Inconsistent Task Restart Behavior in a Custom Nomad Plugin

I’ve developed a custom Nomad plugin and encountered unexpected behavior:

  • In my plugin’s RunTask function, I start a goroutine. The design expectation is that if this goroutine exits with a non-zero exit code, Nomad should restart the task.
  • However, in some cases, Nomad calls DestroyTask before attempting a restart. When this happens, the task is not restarted; task logs show the exiting, restarting, and started state, but the task is never actually restarted. Instead, it is merely cleaned from the state, leaving it in an inconsistent state. Now, even if I try to stop this task via the UI, it remains stuck with the state “waiting 30 sec before killing.”
  • Interestingly, this behavior is not consistent: in other scenarios, even though DestroyTask is invoked, the task does restart properly.
  • I also haven’t observed any calls to StopTask in these cases, which adds to my confusion regarding the lifecycle. I cannot pinpoint exactly when Nomad decides to call DestroyTask over other task lifecycle methods.

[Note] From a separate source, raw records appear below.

(* ===== verification/Fs.v ===== *)
(** * The types of the file system ([include/nm/fs.h])

    The records of the virtual file system, with the promise a mounted file
    system makes to it. A [struct nm_vnode *] is the index of the node in the
    table of its file system, [None] when null; a pointer to a table of
    operations is an address, which the file system resolves. *)

From S2P Require Import Prelude.

Definition NM_NAME_MAX : Z := 64.
Definition NM_FD_MAX : Z := 64.

Definition NM_O_CREAT : Z := 64.
Definition NM_SEEK_SET : Z := 0.
Definition NM_SEEK_CUR : Z := 1.
Definition NM_SEEK_END : Z := 2.

Inductive nm_node_type := NM_NODE_NONE | NM_NODE_FILE | NM_NODE_DIR.

#[export] Instance nm_node_type_eq : EqDecision nm_node_type.
Proof. solve_decision. Defined.

Record nm_stat := mk_stat {
  st_ino : Z;
  st_size : Z;
  st_mode : Z;
  st_uid : Z;
  st_gid : Z;
  st_nlink : Z;
  st_blocks : Z;
}.

Record nm_vnode := mk_vnode {
  used : bool;
  ino : Z;
  type : nm_node_type;
  name : list Z;
  uid : Z;
  gid : Z;
  mode : Z;
  parent : option Z;
  children : option Z;
  next_sibling : option Z;
  data : Z;
  size : Z;
  capacity : Z;
  ops : Z;
  fs_private : Z;
}.

(** A read takes whether its buffer is a valid pointer and answers the bytes it
    stored there; a write takes the bytes of its buffer, [None] for null. *)
Record nm_file_ops (F : Type) := mk_file_ops {
  op_open : option (option Z -> Z -> M F Z);
  op_read : option (option Z -> bool -> Z -> Z -> M F (Z * list Z));
  op_write : option (option Z -> option (list Z) -> Z -> Z -> M F Z);
  op_stat : option (option Z -> bool -> M F (Z * option nm_stat));
}.
Arguments mk_file_ops {F} _ _ _ _.
Arguments op_open {F} _.
Arguments op_read {F} _.
Arguments op_write {F} _.
Arguments op_stat {F} _.

Record nm_fs_ops (F : Type) := mk_fs_ops {
  op_mount_root : option (M F (option Z));
  op_lookup : option Z -> option (list Z) -> M F (option Z);
  op_create : option (option Z -> option (list Z) -> nm_node_type -> Z -> M F (option Z));
}.
Arguments mk_fs_ops {F} _ _ _.
Arguments op_mount_root {F} _.
Arguments op_lookup {F} _.
Arguments op_create {F} _.

(** The C string in a buffer; [None] when no NUL ends it. *)
Fixpoint cstr_of (buf : list Z) : option (list Z) :=
  match buf with
  | [] => None
  | c :: buf => if c =? 0 then Some [] else cons c <$> cstr_of buf
  end.

Definition rd_str {S} (buf : list Z) : M S (list Z) :=
  match cstr_of buf with Some l => mret l | None => stuck OutOfBounds end.

(** A file name: characters other than NUL and few enough for a name buffer. *)
Definition name_ok (nm : list Z) : Prop := Forall (fun c => c <> 0) nm /\ zlen nm < NM_NAME_MAX.

Lemma cstr_of_app nm rest : Forall (fun c => c <> 0) nm -> cstr_of (nm ++ 0 :: rest) = Some nm.
Proof.
  induction 1 as [|c l Hc Hl IH]; [done|]. simpl. destruct (Z.eqb_spec c 0); [done|]. by rewrite IH.
Qed.

Lemma cstr_copy_name dst c :
  zlen dst = NM_NAME_MAX -> name_ok (cs_chars c) -> cstr_of (copy_name dst (Some c) NM_NAME_MAX) = Some (cs_chars c).
Proof.
  intros Hd [Hc Hl]. simpl. rewrite take_ge by (unfold zlen, NM_NAME_MAX in *; lia). by apply cstr_of_app.
Qed.

(** ** Byte sequences: the bytes [offset..offset+len) of a file *)

Definition slice (l : list Z) (offset len : Z) : list Z :=
  take (Z.to_nat len) (drop (Z.to_nat offset) l).

Lemma arr_slice l offset len i :
  0 <= offset -> arr (slice l offset len) i = if (0 <=? i) && (i <? len) then arr l (offset + i) else None.
Proof.
  intros Ho. unfold arr, slice. destruct (Z.leb_spec 0 i); [|done]. simpl.
  destruct (Z.ltb_spec i len).
  - rewrite lookup_take_lt, lookup_drop by lia. destruct (Z.leb_spec 0 (offset + i)); [f_equal; lia|lia].
  - by rewrite lookup_take_ge by lia.
Qed.

Lemma zlen_slice l offset len :
  0 <= offset -> 0 <= len -> zlen (slice l offset len) = Z.min len (Z.max 0 (zlen l - offset)).
Proof. intros. unfold slice, zlen. rewrite length_take, length_drop. lia. Qed.

(** Overwriting from [offset], extending the file when the data go past its end. *)
Definition splice (l : list Z) (offset : Z) (d : list Z) : list Z :=
  take (Z.to_nat offset) l ++ d ++ drop (Z.to_nat offset + length d) l.

Lemma zlen_splice l offset d :
  0 <= offset <= zlen l -> zlen (splice l offset d) = Z.max (zlen l) (offset + zlen d).
Proof.
  intros Ho. unfold splice, zlen in *. rewrite !length_app, length_take, length_drop. lia.
Qed.

Lemma slice_splice l offset d :
  0 <= offset <= zlen l -> slice (splice l offset d) offset (zlen d) = d.
Proof.
  intros Ho. unfold slice, splice, zlen in *. rewrite drop_app_length', Nat2Z.id, take_app_length; [done|].
  rewrite length_take. lia.
Qed.

(** The bytes of another range are left. *)
Lemma arr_splice l offset d i :
  0 <= offset <= zlen l ->
  arr (splice l offset d) i = if (offset <=? i) && (i <? offset + zlen d) then arr d (i - offset) else arr l i.
Proof.
  intros Ho. unfold arr, splice, zlen in *.
  destruct (Z.leb_spec 0 i), (Z.leb_spec offset i), (Z.ltb_spec i (offset + Z.of_nat (length d))); simpl;
    try lia; try (destruct (Z.leb_spec 0 (i - offset)); lia || idtac); try done.
  - rewrite lookup_app_r, length_take, lookup_app_l by (rewrite ?length_take; lia).
    destruct (Z.leb_spec 0 (i - offset)); [f_equal; lia|lia].
  - rewrite lookup_app_r, length_take, lookup_app_r, lookup_drop by (rewrite ?length_take; lia). f_equal. lia.
  - by rewrite lookup_app_l, lookup_take_lt by (rewrite ?length_take; lia).
Qed.

(** File contents [c'] that have the data [d] from [offset], and the old bytes
    before and after. *)
Record written (c : list Z) (offset : Z) (d c' : list Z) : Prop := mk_written {
  wr_len : zlen c' = Z.max (zlen c) (offset + zlen d);
  wr_data x : offset <= x < offset + zlen d -> arr c' x = arr d (x - offset);
  wr_rest x : x < zlen c -> ~ (offset <= x < offset + zlen d) -> arr c' x = arr c x;
}.

Lemma written_splice c offset d c' : 0 <= offset <= zlen c -> written c offset d c' -> c' = splice c offset d.
Proof.
  intros Ho [Hl Hd Hr]. apply arr_ext; [by rewrite zlen_splice|]. intros x. rewrite arr_splice by done.
  destruct (Z.leb_spec offset x), (Z.ltb_spec x (offset + zlen d)); simpl; [apply Hd; lia|..].
  all: destruct (decide (x < zlen c)); [apply Hr; lia|]; rewrite !arr_none; [done|lia|lia].
Qed.

(** ** What a mounted file system promises

    [entry f d nm] is the node that the name [nm] has in the directory [d],
    [content f n] the bytes of the file [n] ([None] for a directory).  A write
    either fails and changes nothing or leaves the file [written]. *)

(** Resolving the pointers of the file system: a node, and a table of operations. *)
Class Vnodes (F : Type) := {
  vnode_at : F -> Z -> option nm_vnode;
  file_ops_at : Z -> nm_file_ops F;
}.

Class MountedFs (F : Type) `{!Vnodes F} := {
  mf_open : option Z -> Z -> M F Z;
  mf_read : option Z -> bool -> Z -> Z -> M F (Z * list Z);
  mf_write : option Z -> option (list Z) -> Z -> Z -> M F Z;
  mf_stat : option Z -> bool -> M F (Z * option nm_stat);
  mf_mount_root : M F (option Z);
  mf_lookup : option Z -> option (list Z) -> M F (option Z);
  mf_create : option Z -> option (list Z) -> nm_node_type -> Z -> M F (option Z);

  mf_raw : F -> Prop;
  mf_ok : F -> Prop;
  mf_root : Z;
  is_node : F -> Z -> Prop;
  entry : F -> Z -> list Z -> option Z;
  content : F -> Z -> option (list Z);
  mf_limit : Z;

  mf_limit_max : mf_limit <= 2 ^ 62;
  root_law f : mf_ok f -> is_node f mf_root;
  entry_law f d nm n : mf_ok f -> entry f d nm = Some n -> is_node f n;
  node_law f n : mf_ok f -> is_node f n -> exists v, vnode_at f n = Some v /\ ops v <> 0 /\
    file_ops_at (ops v) = mk_file_ops (Some mf_open) (Some mf_read) (Some mf_write) (Some mf_stat) /\
    0 <= size v < 2 ^ 63 /\ (forall c, content f n = Some c -> size v = zlen c);

  mount_law f (Q : option Z -> F -> Prop) :
    mf_raw f -> (forall f', mf_ok f' -> (forall nm, entry f' mf_root nm = None) -> Q (Some mf_root) f') ->
    wp mf_mount_root Q f;
  lookup_law f d nm (Q : option Z -> F -> Prop) :
    mf_ok f -> is_node f d -> Q (entry f d nm) f -> wp (mf_lookup (Some d) (Some nm)) Q f;
  create_law f d nm md (Q : option Z -> F -> Prop) :
    mf_ok f -> is_node f d -> name_ok nm -> entry f d nm = None -> Q None f ->
    (forall n f', mf_ok f' -> is_node f' n -> ~ is_node f n -> (forall m, is_node f m -> is_node f' m) ->
       (forall d' nm', entry f' d' nm' = if bool_decide (d' = d /\ nm' = nm) then Some n else entry f d' nm') ->
       (forall m, content f' m = if m =? n then Some [] else content f m) -> Q (Some n) f') ->
    wp (mf_create (Some d) (Some nm) NM_NODE_FILE md) Q f;
  stat_law f n v (Q : Z * option nm_stat -> F -> Prop) :
    mf_ok f -> is_node f n -> vnode_at f n = Some v ->
    (forall st, st_size st = size v -> Q (0, Some st) f) -> wp (mf_stat (Some n) true) Q f;
  open_law f n fl (Q : Z -> F -> Prop) : Q 0 f -> wp (mf_open (Some n) fl) Q f;
  read_law f n offset len (Q : Z * list Z -> F -> Prop) :
    mf_ok f -> is_node f n -> 0 <= offset -> 0 <= len ->
    match content f n with
    | Some c => Q (zlen (slice c offset len), slice c offset len) f
    | None => Q (NM_ERR NM_EFAIL, []) f
    end -> wp (mf_read (Some n) true offset len) Q f;
  write_law f n d offset len (Q : Z -> F -> Prop) :
    mf_ok f -> is_node f n -> 0 <= offset -> 0 <= len <= zlen d -> offset + len <= mf_limit ->
    Q (NM_ERR NM_EFAIL) f ->
    (forall f' c c', content f n = Some c -> written c offset (take (Z.to_nat len) d) c' -> mf_ok f' ->
       (forall m, is_node f m <-> is_node f' m) -> (forall d nm, entry f' d nm = entry f d nm) ->
       (forall m, content f' m = if m =? n then Some c' else content f m) -> Q len f') ->
    wp (mf_write (Some n) (Some d) offset len) Q f;
}.

(** The table of the mounted file system, as [nm_filesystem] names it. *)
Definition mf_ops {F} `{!Vnodes F, !MountedFs F} : nm_fs_ops F :=
  mk_fs_ops (Some mf_mount_root) mf_lookup (Some mf_create).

Has anyone experienced similar behavior with custom plugins? Specifically:

When does Nomad choose to call DestroyTask rather than StopTask?
What might cause the task to become “stuck” after DestroyTask is called in certain scenarios?
Are there any recommended approaches or workarounds to ensure that tasks are restarted correctly after an unexpected goroutine exit?

Any insights or pointers to related documentation would be greatly appreciated.